La discriminante, quindi, è il genere? No, perché un altro esibizionista che si è reso colpevole dello stesso tipo di molestia davanti a una collega è stato “graziato” e reintegrato da un magistrato di Milano nel 1995, che ha ritenuto il fatto sicuramente degno di condanna ma il provvedimento disciplinare connesso – il licenziamento, appunto – sproporzionato alla gravità dell’illecito.

Un caso che ha fatto storia è quello dell’alcolista cronico reintegrato. Il grande giurista Giuseppe Pera la definì la «sentenza dell’ubriaco fisso». La Cassazione – si legge nel saggio di Del Re – arrivò a dire che «nel rapporto di lavoro subordinato, l’assenza dal servizio e l’inosservanza dell’obbligo di comunicazione della medesima non possono costituire giustificato motivo soggettivo di licenziamento quando son dovute, non già a stati di ubriachezza, bensì ad un danno cerebrale, costituente l’esito  della prolungata assunzione dell’alcol e dei suoi effetti» (Cass. n.1314/1997).

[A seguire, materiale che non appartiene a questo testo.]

Lemma diff_rel_refl d : wf_dict d -> diff_rel d d [].
Proof.
  intros Hd. enough (forall v, wf_value v -> diff_entry (Some v) (Some v) None) as Hv.
  { constructor; [constructor|]. intros k. destruct (mfind k d) eqn:E; [|constructor].
    cbn. apply Hv. by eapply wf_dict_find. }
  clear d Hd. intros v. induction v as [d IH|s|s] using dict_value_nested_ind; [|constructor..].
  rewrite wf_VDict. intros Hd. constructor. constructor; [constructor|]. intros k. cbn.
  destruct (mfind k d) eqn:E; [|constructor]. rewrite Forall_forall in IH.
  apply (IH (k, d0)); [by apply mfind_In|]. by eapply wf_dict_find.
Qed.

(** Nothing is recorded between equal data. *)
Lemma diff_self_mut :
  (forall old new_ df, diff_rel old new_ df -> old = new_ -> df = []) /\
  (forall o n v, diff_entry o n v -> o = n -> v = None).
Proof.
  apply diff_mutind; try (intros; simplify_eq; done).
  - intros old new_ df Hs _ IH ->. apply mext; [done|constructor|]. intros k. by apply IH.
  - intros d d' sub _ IH Hne [= ->]. by rewrite IH in Hne.
Qed.

Lemma diff_rel_self d df : diff_rel d d df -> df = [].
Proof. intros H. by apply (proj1 diff_self_mut _ _ _ H). Qed.

(** Extending a diff with the entry of one more key. *)
Lemma diff_rel_extend k0 old new_ old' new' df df' :
  diff_rel old' new' df' -> msorted df ->
  (forall k, k <> k0 -> mfind k old = mfind k old') ->
  (forall k, k <> k0 -> mfind k new_ = mfind k new') ->
  (forall k, k <> k0 -> mfind k df = mfind k df') ->
  diff_entry (mfind k0 old) (mfind k0 new_) (mfind k0 df) ->
  diff_rel old new_ df.
Proof.
  intros Hrel Hs Ho Hn Hd He. constructor; [done|]. intros k.
  destruct (keqb_spec k k0) as [->|Hk]; [done|].
  rewrite Ho, Hn, Hd by done. by inversion Hrel.
Qed.

Lemma mfind_cons_ne {V} (k k0 : bytes) (v : V) m : k <> k0 -> mfind k ((k0, v) :: m) = mfind k m.
Proof. cbn. by intros ->%keqb_neq. Qed.

Lemma mfind_cons_eq {V} (k0 : bytes) (v : V) m : mfind k0 ((k0, v) :: m) = Some v.
Proof. cbn. by rewrite keqb_refl. Qed.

Per sintetizzare il paradosso, l’autore esclama: «Insomma, se ti ubriachi una volta e sei assente, puoi rischiare; se di contro ormai sei “ubriaco fisso” (come dice il Pera) sei giustificato».

Di reintegri così controversi il saggio è pieno: dal lavoratore che si presenta al lavoro in pantaloncini corti all’uomo che picchia il collega con un tubo di ferro, dal dipendente che affigge sul muro manifesti contro la sua azienda (giustificati in quanto stampati dal partito politico al quale il lavoratore aderisce) all’impiegato burlone che fa arrivare merce non richiesta a casa del direttore generale della sua azienda mettendo firme false (uno «scherzo goliardico» non punibile con il licenziamento).

Il colmo forse si raggiunge con quello che negli ambienti di lavoro è un malcostume piuttosto diffuso. Cioè, il lavoratore che si assenta per malattia e poi svolge un secondo lavoro. Il pretore di Viareggio reintegrò sul posto di lavoro un uomo che aveva svolto attività lavorativa durante il periodo di malattia perché – recita la sentenza – «nessun danno ha arrecato al datore di lavoro». Il secondo lavoro era anzi perfino necessario «in quanto la suddetta malattia richiedeva oltre che le cure anche la necessità del lavoratore di vivere con familiari e amici e di trovare interesse nell’ambiente esterno, cosicché l’attività svolta era compatibile con lo stato di malattia la cui guarigione non solo non è stata ritardata, ma è stata anche accelerata». Insomma – chiosa ironicamente Del Re – «ammalatevi, lavorate altrove, guarirete prima!».